Control of Gastric Secretion
• The rate of gastric secretion can be influenced by
• (1) factors arising before food ever reaches the stomach
• (2) factors resulting from the presence of food in the stomach
• (3) factors in the duodenum after food has left the stomach.
• CEPHALIC PHASE The cephalic phase of gastric secretion refers to the
increased secretion of HCl and pepsinogen.
• This occurs in feedforward fashion in response to stimuli acting in the
head even before food reaches the stomach
• The thought of food, taste, smell, chewing and deglutition increases
gastric secretion by vagal nerve activity in two ways:
I. Vagal stimulation of the intrinsic plexuses promotes increased
secretion of ACh, which in turn leads to increased secretion of HCl
and pepsinogen by the secretory cells.
II. Vagal stimulation of the G cells within the pyloric gland area (PGA)
causes the release of gastrin, which in turn further enhances
secretion of HCl and pepsinogen, with the effect on HCl being
potentiated by gastrin promoting the release of histamine
GASTRIC PHASE
• The gastric phase of gastric secretion begins when food actually
reaches the stomach.
• Stimuli acting in the stomach—namely protein, especially peptide
fragments; distension; caffeine; and alcohol—increase gastric secretion
by overlapping efferent pathways.
• The most potent stimulus for gastric secretion is protein, its presence
in the stomach, stimulates chemoreceptors that activate the intrinsic
nerve plexuses, which in turn stimulate the secretory cells.
• Protein brings about activation of the extrinsic vagal fibers to the
stomach.
• Vagal activity further enhances intrinsic nerve stimulation of the
secretory cells and triggers the release of gastrin.
• Protein also directly stimulates the release of gastrin. Gastrin, in turn,
is a powerful stimulus for further HCl and pepsinogen secretion and
also calls forth release of histamine, which further increases HCl
secretion.
• Through these synergistic and overlapping pathways, protein induces
the secretion of a highly acidic, pepsin-rich gastric juice, which
continues the digestion of the protein that first initiated the process
INTESTINAL PHASE
• The intestinal phase of gastric secretion
encompasses the factors originating in the
small intestine that influence gastric secretion.
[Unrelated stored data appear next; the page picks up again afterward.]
(** ** The handle: moves and the end of the scope *)

Lemma Detach_effect_refs w r w1 w' :
  Detach_effect w r w1 →
  sessions w' = sessions w1 → caches w' = caches w1 → trace w' = trace w1 →
  Detach_effect w r w'.
Proof. unfold Detach_effect. by intros ? -> -> ->. Qed.

Lemma MoveFrom_spec w this rhs rt rr :
  this ≠ rhs → refs w !! this = Some rt → releasable w rt →
  refs w !! rhs = Some rr →
  ∃ w', MoveFrom this rhs w = (Ret tt, w')
    ∧ refs w' = <[this := rr]> (<[rhs := {| cache_ := None; session_ := None |}]> (refs w))
    ∧ Detach_effect w rt w'.
Proof.
  intros Hne Ht Hrel Hr.
  destruct (Detach_spec _ _ _ Ht Hrel) as (w1 & Hrun1 & Hrefs1 & Heff).
  assert (refs w1 !! this = Some (Detach_result rt)) as Ht1
    by (rewrite Hrefs1; apply lookup_insert_eq).
  assert (refs w1 !! rhs = Some rr) as Hr1
    by (rewrite Hrefs1, lookup_insert_ne; done).
  unfold MoveFrom. rewrite (bind_Ret _ _ _ _ _ Hrun1). mrun.
  eexists. split; [done|]. cbn. split.
  - destruct rr as [rc rs]. cbn.
    apply map_eq. intros i.
    destruct (decide (i = this)) as [->|Hi]; [by rewrite !lookup_insert_eq|].
    rewrite !(lookup_insert_ne _ this) by done.
    destruct (decide (i = rhs)) as [->|Hi']; [by rewrite !lookup_insert_eq|].
    by rewrite !lookup_insert_ne by done.
  - by eapply Detach_effect_refs.
Qed.

Lemma MoveFrom_null w this rhs rt rr :
  this ≠ rhs → refs w !! this = Some rt → cache_ rt = None →
  refs w !! rhs = Some rr →
  MoveFrom this rhs w =
    (Ret tt,
     {| sessions := sessions w; caches := caches w;
        refs := <[this := rr]> (<[rhs := {| cache_ := None; session_ := None |}]> (refs w));
        sys_util := sys_util w; establish := establish w; trace := trace w |}).
Proof.
  intros Hne Ht Hnull Hr.
  unfold MoveFrom. rewrite (bind_Ret _ _ _ _ _ (Detach_null _ _ _ Ht Hnull)). mrun.
  do 2 f_equal. destruct rr as [rc rs]. cbn.
  apply map_eq. intros i.
  destruct (decide (i = this)) as [->|Hi]; [by rewrite !lookup_insert_eq|].
  rewrite !(lookup_insert_ne _ this) by done.
  destruct (decide (i = rhs)) as [->|Hi']; [by rewrite !lookup_insert_eq|].
  by rewrite !lookup_insert_ne by done.
Qed.

Lemma XrtSessionRef_dtor_spec w this r :
  refs w !! this = Some r → releasable w r →
  ∃ w', XrtSessionRef_dtor this w = (Ret tt, w')
    ∧ refs w' = delete this (refs w)
    ∧ Detach_effect w r w'.
Proof.
  intros Hr Hrel.
  destruct (Detach_spec _ _ _ Hr Hrel) as (w1 & Hrun1 & Hrefs1 & Heff).
  unfold XrtSessionRef_dtor. rewrite (bind_Ret _ _ _ _ _ Hrun1). mrun.
  eexists. split; [done|]. cbn. split.
  - by rewrite delete_insert_eq.
  - by eapply Detach_effect_refs.
Qed.

Lemma XrtSessionRef_move_ctor_run w ref rr :
  refs w !! ref = Some rr →
  fresh (dom (refs w)) ≠ ref
  ∧ XrtSessionRef_move_ctor ref w =
      (Ret (fresh (dom (refs w))),
       {| sessions := sessions w; caches := caches w;
          refs := <[fresh (dom (refs w)) := rr]>
                    (<[ref := {| cache_ := None; session_ := None |}]> (refs w));
          sys_util := sys_util w; establish := establish w; trace := trace w |}).
Proof.
  intros Hr.
  assert (fresh (dom (refs w)) ≠ ref) as Hne.
  { intros E. apply (is_fresh (dom (refs w))). rewrite E. apply elem_of_dom. eauto. }
  split; [done|].
  unfold XrtSessionRef_move_ctor. mrun.
  erewrite MoveFrom_null; [| done | apply lookup_insert_eq | done
                           | cbn; by rewrite lookup_insert_ne ].
  cbn. do 2 f_equal.
  apply map_eq. intros i.
  destruct (decide (i = fresh (dom (refs w)))) as [->|Hi]; [by rewrite !lookup_insert_eq|].
  rewrite !(lookup_insert_ne _ (fresh (dom (refs w)))) by done.
  destruct (decide (i = ref)) as [->|Hi']; [by rewrite !lookup_insert_eq|].
  by rewrite !lookup_insert_ne by done.
Qed.

Lemma checkins_app p evs1 evs2 :
  checkins p (evs1 ++ evs2) = checkins p evs1 + checkins p evs2.
Proof. unfold checkins. by rewrite List.filter_app, length_app. Qed.

Lemma checkins_Detach_events p r :
  checkins p (Detach_events r)
  = match cache_ r with
    | Some _ => if bool_decide (session_ r = Some p) then 1 else 0
    | None => 0
    end.
Proof.
  unfold Detach_events. destruct r as [[cache|] [q|]]; cbn; try done.
  destruct (decide (q = p)) as [->|Hne].
  - by rewrite !bool_decide_true.
  - rewrite !bool_decide_false; [done|congruence|done].
Qed.

(** The end of the scope after a move: the destination owns the session and
    the source is neutralized. *)
Lemma leave_scope_spec w dst src cache p c s dst_first :
  dst ≠ src →
  refs w !! dst = Some {| cache_ := Some cache; session_ := Some p |} →
  refs w !! src = Some {| cache_ := None; session_ := None |} →
  caches w !! cache = Some c → lock_ c = false → sessions w !! p = Some s →
  ∃ w', leave_scope dst src dst_first w = (Ret tt, w')
    ∧ trace w' = trace w ++ [EvAddSession cache (Some p); EvLock cache; EvUnlock cache]
    ∧ refs w' !! dst = None ∧ refs w' !! src = None
    ∧ ∃ c', caches w' !! cache = Some c'
        ∧ idle c' (XrtSession.target s) = idle c (XrtSession.target s) ++ [Some p].
Proof.
  intros Hne Hd Hs Hc Hl Hp.
  assert (releasable w {| cache_ := Some cache; session_ := Some p |}) as Hrel
    by (cbn; eauto 10).
  unfold leave_scope. destruct dst_first.
  - destruct (XrtSessionRef_dtor_spec w dst _ Hd Hrel)
      as (w1 & Hrun1 & Hrefs1 & Hs1 & Htr1 & _ & _ & Hin1).
    destruct (Hin1 _ _ _ _ eq_refl eq_refl Hc Hp) as (c' & Hc' & Hidle).
    assert (refs w1 !! src = Some {| cache_ := None; session_ := None |}) as Hs'
      by (rewrite Hrefs1, lookup_delete_ne; done).
    destruct (XrtSessionRef_dtor_spec w1 src _ Hs' I)
      as (w2 & Hrun2 & Hrefs2 & Hs2 & Htr2 & _ & Hcs2 & _).
    exists w2. rewrite (bind_Ret _ _ _ _ _ Hrun1). split_and!; [done|..].
    + rewrite Htr2, Htr1. cbn. by rewrite app_nil_r.
    + rewrite Hrefs2, Hrefs1, lookup_delete_ne by done. apply lookup_delete_eq.
    + rewrite Hrefs2. apply lookup_delete_eq.
    + rewrite (Hcs2 eq_refl). eauto.
  - destruct (XrtSessionRef_dtor_spec w src _ Hs I)
      as (w1 & Hrun1 & Hrefs1 & Hs1 & Htr1 & _ & Hcs1 & _).
    specialize (Hcs1 eq_refl).
    assert (refs w1 !! dst = Some {| cache_ := Some cache; session_ := Some p |}) as Hd'
      by (rewrite Hrefs1, lookup_delete_ne; done).
    assert (releasable w1 {| cache_ := Some cache; session_ := Some p |}) as Hrel'
      by (cbn; rewrite Hcs1, Hs1; eauto 10).
    destruct (XrtSessionRef_dtor_spec w1 dst _ Hd' Hrel')
      as (w2 & Hrun2 & Hrefs2 & Hs2 & Htr2 & _ & _ & Hin2).
    rewrite <- Hcs1 in Hc. rewrite <- Hs1 in Hp.
    destruct (Hin2 _ _ _ _ eq_refl eq_refl Hc Hp) as (c' & Hc' & Hidle).
    exists w2. rewrite (bind_Ret _ _ _ _ _ Hrun1). split_and!; [done|..].
    + rewrite Htr2, Htr1. cbn. by rewrite app_nil_r.
    + rewrite Hrefs2. apply lookup_delete_eq.
    + rewrite Hrefs2, Hrefs1, lookup_delete_ne by done. apply lookup_delete_eq.
    + eauto.
Qed.

(** C9. Move-assigning into a handle that still owns a session does not drop
    that session: when destination [d] owns S1 (in a pool whose mutex is
    free) and a different handle [s] owns S2, [d = std::move(s)] checks S1
    in, with exactly one [AddSession] call that appends S1 at the back of the
    idle deque of its target, and then [d] owns S2 with the back-reference of
    [s], while [s] is left with a null back-reference and a null session. *)
Theorem move_assign_releases_destination (w : World) (d s : positive)
    (c1 p1 c2 p2 : positive) (x1 : XrtSessionCache) (s1 : XrtSession.t) :
  d ≠ s →
  refs w !! d = Some {| cache_ := Some c1; session_ := Some p1 |} →
  refs w !! s = Some {| cache_ := Some c2; session_ := Some p2 |} →
  caches w !! c1 = Some x1 → lock_ x1 = false → sessions w !! p1 = Some s1 →
  ∃ w', move_assign d s w = (Ret tt, w')
    ∧ events_since w w' = [EvAddSession c1 (Some p1); EvLock c1; EvUnlock c1]
    ∧ checkins p1 (events_since w w') = 1
    ∧ (∃ x1', caches w' !! c1 = Some x1'
         ∧ idle x1' (XrtSession.target s1) = idle x1 (XrtSession.target s1) ++ [Some p1])
    ∧ refs w' !! d = Some {| cache_ := Some c2; session_ := Some p2 |}
    ∧ refs w' !! s = Some {| cache_ := None; session_ := None |}
    ∧ sessions w' = sessions w.
Proof.
  intros Hne Hd Hs Hc Hl Hp.
  assert (releasable w {| cache_ := Some c1; session_ := Some p1 |}) as Hrel
    by (cbn; eauto 10).
  destruct (MoveFrom_spec w d s _ _ Hne Hd Hrel Hs)
    as (w' & Hrun & Hrefs & Hss & Htr & _ & _ & Hin).
  exists w'. unfold move_assign. rewrite bool_decide_true by done.
  rewrite (events_since_app _ _ _ Htr). split_and!; [done|done| | | | |done].
  - cbn. by rewrite bool_decide_true.
  - by apply (Hin _ _ _ _ eq_refl eq_refl).
  - rewrite Hrefs. apply lookup_insert_eq.
  - rewrite Hrefs, lookup_insert_ne by done. apply lookup_insert_eq.
Qed.

Lemma move_assign_releases_destination_witness :
  ∃ w', move_assign 1 2 pool_two_checked_out = (Ret tt, w')
    ∧ events_since pool_two_checked_out w' = [EvAddSession 1 (Some 1%positive); EvLock 1; EvUnlock 1]
    ∧ checkins 1 (events_since pool_two_checked_out w') = 1
    ∧ (∃ x1', caches w' !! 1%positive = Some x1'
         ∧ idle x1' (XrtSession.target session_a)
           = idle cache_a (XrtSession.target session_a) ++ [Some 1%positive])
    ∧ refs w' !! 1%positive = Some {| cache_ := Some 1%positive; session_ := Some 2%positive |}
    ∧ refs w' !! 2%positive = Some {| cache_ := None; session_ := None |}
    ∧ sessions w' = sessions pool_two_checked_out.
Proof.
  apply (move_assign_releases_destination pool_two_checked_out 1 2 1 1 1 2 cache_a session_a);
    [lia | vm_compute; reflexivity ..].
Defined.

(** C10. Self-move-assignment is the identity: [h = std::move(h)] returns
    with the whole state as it was, so [h] keeps its session and its
    back-reference, and no [AddSession] is called. *)
Theorem self_move_assign (w : World) (h : positive) :
  move_assign h h w = (Ret tt, w)
  ∧ refs (move_assign h h w).2 !! h = refs w !! h
  ∧ events_since w (move_assign h h w).2 = [].
Proof.
  assert (move_assign h h w = (Ret tt, w)) as ->.
  { unfold move_assign. rewrite bool_decide_false; [done|]. intros H. by apply H. }
  split_and!; [done..|]. apply events_since_app. by rewrite app_nil_r.
Qed.

(** Without the guard of [operator=], a self-move would go through
    [MoveFrom]: the session would be checked in and the handle left
    detached. *)
Example MoveFrom_self_unguarded :
  trace (MoveFrom 1 1 pool_checked_out).2
  = trace pool_checked_out ++ [EvAddSession 1 (Some 1%positive); EvLock 1; EvUnlock 1]
  ∧ refs (MoveFrom 1 1 pool_checked_out).2 !! 1%positive
    = Some {| cache_ := None; session_ := None |}.
Proof. split; vm_compute; reflexivity. Qed.

(** C3. No double return.  A handle as [GetSession] makes it (bound to a pool
    and owning a live session) is moved, and then the moved-from source and
    the destination both go out of scope, in either order: [AddSession] is
    called with the session exactly once (and on the construction path the
    session is then at the back of the idle deque of its target).  The move
    is a move construction, or a move assignment into another handle that
    can itself be released and does not own the same session. *)
Theorem no_double_return (w : World) (src cache p : positive)
    (c : XrtSessionCache) (s : XrtSession.t) (dst_first : bool) :
  refs w !! src = Some {| cache_ := Some cache; session_ := Some p |} →
  caches w !! cache = Some c → lock_ c = false → sessions w !! p = Some s →
  (∃ w', move_construct_and_leave src dst_first w = (Ret tt, w')
     ∧ checkins p (events_since w w') = 1
     ∧ events_since w w' = [EvAddSession cache (Some p); EvLock cache; EvUnlock cache]
     ∧ ∃ c', caches w' !! cache = Some c'
         ∧ idle c' (XrtSession.target s) = idle c (XrtSession.target s) ++ [Some p])
  ∧ (∀ dst rd, dst ≠ src → refs w !! dst = Some rd → releasable w rd →
       session_ rd ≠ Some p →
       ∃ w', move_assign_and_leave dst src dst_first w = (Ret tt, w')
         ∧ checkins p (events_since w w') = 1).
Proof.
  intros Hsrc Hc Hl Hp. split.
  - destruct (XrtSessionRef_move_ctor_run w src _ Hsrc) as [Hne Hrun].
    unfold move_construct_and_leave. rewrite (bind_Ret _ _ _ _ _ Hrun).
    match goal with |- context [leave_scope ?d src dst_first ?W] =>
      destruct (leave_scope_spec W d src cache p c s dst_first)
        as (w' & Hrun' & Htr & _ & _ & Hidle); try done end.
    { apply lookup_insert_eq. }
    { cbn. rewrite lookup_insert_ne by done. apply lookup_insert_eq. }
    exists w'. cbn in Htr. rewrite (events_since_app _ _ _ Htr).
    split_and!; [done| |done..]. cbn. by rewrite bool_decide_true.
  - intros dst rd Hne Hdst Hrel Hother.
    destruct (MoveFrom_spec w dst src _ _ Hne Hdst Hrel Hsrc)
      as (w1 & Hrun1 & Hrefs1 & Hss1 & Htr1 & Hcs1 & _).
    destruct (Hcs1 _ _ Hc Hl) as (c1 & Hc1 & Hl1).
    rewrite <- Hss1 in Hp.
    destruct (leave_scope_spec w1 dst src cache p c1 s dst_first)
      as (w' & Hrun' & Htr & _); try done.
    { rewrite Hrefs1. apply lookup_insert_eq. }
    { rewrite Hrefs1, lookup_insert_ne by done. apply lookup_insert_eq. }
    exists w'. unfold move_assign_and_leave, move_assign.
    rewrite bool_decide_true by done. rewrite (bind_Ret _ _ _ _ _ Hrun1).
    split; [done|].
    rewrite Htr1, <- app_assoc in Htr. rewrite (events_since_app _ _ _ Htr).
    rewrite checkins_app, checkins_Detach_events.
    destruct (cache_ rd); [rewrite bool_decide_false by done|]; cbn;
      by rewrite bool_decide_true.
Qed.
(** Counterexample to C6 as stated: in a catalog of 21 pages and without
    any event, the page that was updated first is in the catalog and
    matches no event, yet none of the 20 entries of [pageDetails] is its
    entry. *)
Lemma zero_traffic_page_dropped :
  oldest_page ∈ catalog 21 /\
  (forall r, r ∈ @nil row -> al_resource_id r <> p_id oldest_page) /\
  length (out_pageDetails (reconstruct [] (catalog 21))) = 20%nat /\
  Forall (fun d => title d <> p_title oldest_page)
         (out_pageDetails (reconstruct [] (catalog 21))).
Proof.
  split_and!.
  - apply list_elem_of_here.
  - intros r Hr. by apply elem_of_nil in Hr.
  - by vm_compute.
  - vm_compute. repeat (constructor; [discriminate|]). constructor.
Qed.

(** C7.  [pageDetails] is the first 20 entries of the catalog entries
    sorted by views, most first, entries with equal views by the page's
    own [updated_at], latest first. *)
Theorem pageDetails_order_and_truncation (viewRows : list row)
    (pages : list page) :
  let pageAgg := build_pageAgg (sessionPageCounts (pass1 viewRows))
                               (eventMetrics_of viewRows) in
  let ranked := ranked_pages pageAgg pages in
  let details := out_pageDetails (reconstruct viewRows pages) in
  details = take 20 ranked /\
  ranked ≡ₚ map (page_entry pageAgg) pages /\
  (forall p, title (page_entry pageAgg p) = p_title p /\
             updated_at (page_entry pageAgg p) = p_updated_at p) /\
  StronglySorted ranks_before ranked /\
  StronglySorted ranks_before details /\
  (forall i j a b, (i < j)%nat -> details !! i = Some a ->
     details !! j = Some b ->
     views b < views a \/
     (views a = views b /\ updated_at b <= updated_at a)) /\
  length details = Nat.min 20 (length pages).
Proof.
  intros pageAgg ranked details.
  assert (details = take 20 ranked) as Hd by done. clearbody details.
  assert (StronglySorted ranks_before details) as Hsorted.
  { rewrite Hd. apply StronglySorted_take, by_views_sorted. }
  split_and!.
  - done.
  - apply ranked_pages_Permutation.
  - done.
  - apply by_views_sorted.
  - done.
  - intros i j a b Hij Ha Hb.
    apply (StronglySorted_lookup ranks_before details i j a b); done.
  - rewrite Hd, length_take. subst ranked. by rewrite length_ranked_pages.
Qed.
(** The inner [try] of [test_database] (lines 45-50). *)
Definition probe_collections (response : dict) : M dict :=
  try_except
    (let* collections := list_collection_names in
     let response := <["collections" := VList (VStr <$> take 10 collections)]> response in
     let response := <["database" := VStr "✅ Connected & Working"]> response in
     ret response)
    (λ e,
       ret (<["database" :=
               VStr ("⚠️  Connected but Error: " +:+ py_take 50 (exn_str e))]>
              response)).

(** The outer [try] of [test_database] (lines 39-54).  Its only
    raising point outside the inner [try] is the read of [db.name], so
    the handler sees the response as lines 41-42 left it. *)
Definition probe_database (response : dict) : M dict :=
  λ w,
    match db w with
    | Some d =>
        let response := <["database" := VStr "✅ Available"]> response in
        let response := <["database_url" := VStr "✅ Configured"]> response in
        try_except
          (let* n := name_or_connected d in
           let response := <["database_name" := VStr n]> response in
           let response := <["connection_status" := VStr "Connected"]> response in
           probe_collections response)
          (λ e,
             ret (<["database" := VStr ("❌ Error: " +:+ py_take 50 (exn_str e))]>
                    response))
          w
    | None =>
        ret (<["database" := VStr "⚠️  Available but not initialized"]> response) w
    end.

Definition set_or_not (o : option string) : value :=
  if truthy o then VStr "✅ Set" else VStr "❌ Not Set".

Definition test_database : M dict :=
  let response : dict :=
    {[ "backend" := VStr "✅ Running";
       "database" := VStr "❌ Not Available";
       "database_url" := VNone;
       "database_name" := VNone;
       "connection_status" := VStr "Not Connected";
       "collections" := VList [] ]} in
  let* response := probe_database response in
  let* url := getenv "DATABASE_URL" in
  let response := <["database_url" := set_or_not url]> response in
  let* dbname := getenv "DATABASE_NAME" in
  let response := <["database_name" := set_or_not dbname]> response in
  ret response.

(** *** [GET /api/products] *)

(** Lines 69-77 of [list_products]: the filter built from the two
    optional texts. *)
Definition build_query (category search : option string) : dict :=
  let query : dict := ∅ in
  let query :=
    match category with
    | Some c =>
        if truthy category then <["category" := VStr c]> query else query
    | None => query
    end in
  let query :=
    match search with
    | Some s =>
        if truthy search then
          <["$or" :=
              VList
                [ VDict {[ "title" :=
                             VDict {[ "$regex" := VStr s; "$options" := VStr "i" ]} ]};
                  VDict {[ "description" :=
                             VDict {[ "$regex" := VStr s; "$options" := VStr "i" ]} ]} ]]>
            query
        else query
    | None => query
    end in
  query.

(** Lines 81-82: [if "_id" in p: p["id"] = str(p.pop("_id"))]. *)
Definition rename_id (p : dict) : dict :=
  match p !! "_id" with
  | Some oid => <["id" := VStr (py_str oid)]> (delete "_id" p)
  | None => p
  end.

(** [limit] is [None] when the request gives none: the signature's
    default is 100. *)
Definition list_products (category search : option string) (limit : option Z)
    : M (list dict) :=
  λ w,
    let limit := default 100 limit in
    match db w with
    | None => raise_http 500 "Database not configured" w
    | Some _ =>
        (let query := build_query category search in
         let* products := get_documents "product" query limit in
         ret (rename_id <$> products)) w
    end.

(** *** [POST /api/products] and [POST /api/orders] *)

Definition create_product (product : dict) : M dict :=
  try_except
    (let* inserted_id := create_document "product" product in
     ret {[ "id" := VStr inserted_id ]})
    (λ e, raise_http 500 (exn_str e)).

Definition create_order (order : dict) : M dict :=
  try_except
    (let* inserted_id := create_document "order" order in
     ret {[ "id" := VStr inserted_id; "status" := VStr "received" ]})
    (λ e, raise_http 500 (exn_str e)).

(** *** [POST /api/seed] *)

Definition sizes : value := VList [VStr "S"; VStr "M"; VStr "L"; VStr "XL"].

Definition seed_docs : list dict :=
  [ {[ "title" := VStr "Classic DYFN Tee";
       "description" := VStr "Premium cotton t-shirt with DYFN logo.";
       "price" := VFloat "24.99";
       "category" := VStr "tshirt";
       "image" := VStr "https://images.unsplash.com/photo-1512436991641-6745cdb1723f?q=80&w=1200&auto=format&fit=crop";
       "in_stock" := VBool true;
       "sizes" := sizes ]};
    {[ "title" := VStr "Oversized DYFN Tee";
       "description" := VStr "Relaxed fit, ultra-soft fabric.";
       "price" := VFloat "29.99";
       "category" := VStr "tshirt";
       "image" := VStr "https://images.unsplash.com/photo-1520975916090-3105956dac38?q=80&w=1200&auto=format&fit=crop";
       "in_stock" := VBool true;
       "sizes" := sizes ]};
    {[ "title" := VStr "DYFN Essential Hoodie";
       "description" := VStr "Midweight fleece hoodie for everyday wear.";
       "price" := VFloat "49.99";
       "category" := VStr "hoodie";
       "image" := VStr "https://images.unsplash.com/photo-1544441893-675973e31985?q=80&w=1200&auto=format&fit=crop";
       "in_stock" := VBool true;
       "sizes" := sizes ]};
    {[ "title" := VStr "DYFN Heavyweight Hoodie";
       "description" := VStr "Thick, cozy, perfect for cold days.";
       "price" := VFloat "59.99";
       "category" := VStr "hoodie";
       "image" := VStr "https://images.unsplash.com/photo-1548883354-7622d03aca9b?q=80&w=1200&auto=format&fit=crop";
       "in_stock" := VBool true;
       "sizes" := sizes ]} ].

(** Lines 148-149: [for d in docs: _ = db["product"].insert_one({**d})]. *)
Fixpoint insert_each (docs : list dict) : M unit :=
  match docs with
  | [] => ret ()
  | d :: rest =>
      let* _ := insert_one "product" d in
      insert_each rest
  end.

Definition seed_products : M dict :=
  λ w,
    match db w with
    | None => raise_http 500 "Database not configured" w
    | Some _ =>
        try_except
          (let* count := count_documents "product" ∅ in
           if 0 <? count then
             ret {[ "seeded" := VBool false;
                    "message" := VStr "Products already exist" ]}
           else
             let docs := seed_docs in
             let* _ := insert_each docs in
             ret {[ "seeded" := VBool true;
                    "count" := VInt (Z.of_nat (length docs)) ]})
          (λ e, raise_http 500 (exn_str e))
          w
    end.

End Handlers.

(** The documents as the store keeps them once it has assigned the
    identifiers from [oid] on. *)
Fixpoint stored_as (oid : N) (docs : list dict) : list dict :=
  match docs with
  | [] => []
  | d :: rest => <["_id" := VOid oid]> d :: stored_as (N.succ oid) rest
  end.

(** The status text and the collection names that [test_database]
    reports in each state of the store. *)
Definition database_status (w : world) : string :=
  match db w with
  | None => "⚠️  Available but not initialized"
  | Some d =>
      match name d with
      | AttrRaises e => "❌ Error: " +:+ py_take 50 (exn_str e)
      | _ =>
          match head (faults w) with
          | Some (Some e) => "⚠️  Connected but Error: " +:+ py_take 50 (exn_str e)
          | _ => "✅ Connected & Working"
          end
      end
  end.

Definition reported_collections (w : world) : list string :=
  match db w with
  | None => []
  | Some d =>
      match name d with
      | AttrRaises e => []
      | _ =>
          match head (faults w) with
          | Some (Some e) => []
          | _ => take 10 ((map_to_list (collections d)).*1)
          end
      end
  end.



(** ** Sample worlds *)

(** An instance of [str] to run the handlers with: an identifier
    prints as its number, a text as itself. *)
Definition id_text (v : value) : string :=
  match v with
  | VOid oid => pretty oid
  | VStr s => s
  | _ => ""
  end.
(** * Verification of the AtVenu settlement fetcher (src/8_13_test_streamlit.py)

    Shallow embedding of [AtVenuDataFetcher] and of the table built in [main].
    The GraphQL server is a parameter: the function [srv] answers the k-th
    request of a run; [None] models a POST that does not complete.
    [logger.debug] calls are not modelled: the logger level is INFO, so they
    produce nothing.  The [while True] pagination loops take a [fuel] argument;
    running out of fuel stands for a loop that has not terminated. *)

From Stdlib Require Import ZArith List String Lia Bool.
From stdpp Require Import base gmap strings.
Import ListNotations.
Open Scope Z_scope.

(* ------------------------------------------------------------------ *)
(** ** Data model (shapes of the GraphQL responses) *)

(** A JSON field read with [dict.get]: absent key, JSON null, or a value. *)
Inductive jfield (A : Type) : Type :=
| JMissing
| JNull
| JVal (x : A).
Arguments JMissing {A}.
Arguments JNull {A}.
Arguments JVal {A} x.

(** A connection page: [nodes] and [pageInfo {hasNextPage endCursor}]. *)
Record Page (A : Type) : Type := mkPage {
  nodes : list A;
  hasNextPage : bool;
  endCursor : option string
}.
Arguments mkPage {A} nodes hasNextPage endCursor.
Arguments nodes {A} p.
Arguments hasNextPage {A} p.
Arguments endCursor {A} p.

Record Account := mkAccount { acc_uuid : string; artistName : string }.
Record Tour := mkTour { tour_uuid : string; tourName : string }.
Record Location := mkLocation { city : string; stateProvince : string; country : string }.
Record Show := mkShow {
  show_uuid : string;
  showDate : string;
  location : Location
}.

(** A show dict after [fetch_shows_in_date_range] attached
    [show['account']] and [show['tour']]. *)
Record AShow := mkAShow { a_show : Show; a_account : Account; a_tour : Tour }.

(** Prices are numbers; what matters below is Python truthiness: [0] is falsy. *)
Record MerchVariant := mkVariant {
  sku : string;
  size : string;
  var_uuid : string;
  price : option Z
}.
Record MerchItem := mkItem {
  item_name : string;
  category : string;
  item_uuid : string;
  merchVariants : list MerchVariant
}.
• Whereas the other phases are excitatory, this
phase is inhibitory.
• The intestinal phase is important in helping
shut off the flow of gastric juices as chyme
begins to be emptied into the small intestine
Stimulation of gastric secretions
Inhibition of gastric secretions
GIT HORMONES AND THEIR ROLES
• The GI tract is both an endocrine gland and a target for the action of various
hormones.
• Indeed, the first hormones to be discovered were gastrointestinal hormones.
• In 1902 two English physiologists, Sir William Bayliss and Ernest Starling,
discovered that the duodenum produced a chemical regulator.
• They named this substance secretin, and proposed in 1905 that it was but one
of many yet undiscovered
chemical regulators produced by the body.
• Bayliss and Starling coined the term hormones for this new class of regulators.
• In that same year other investigators discovered that an extract from the
stomach antrum stimulated gastric secretion.
• The hormone gastrin was thus the second hormone to be discovered.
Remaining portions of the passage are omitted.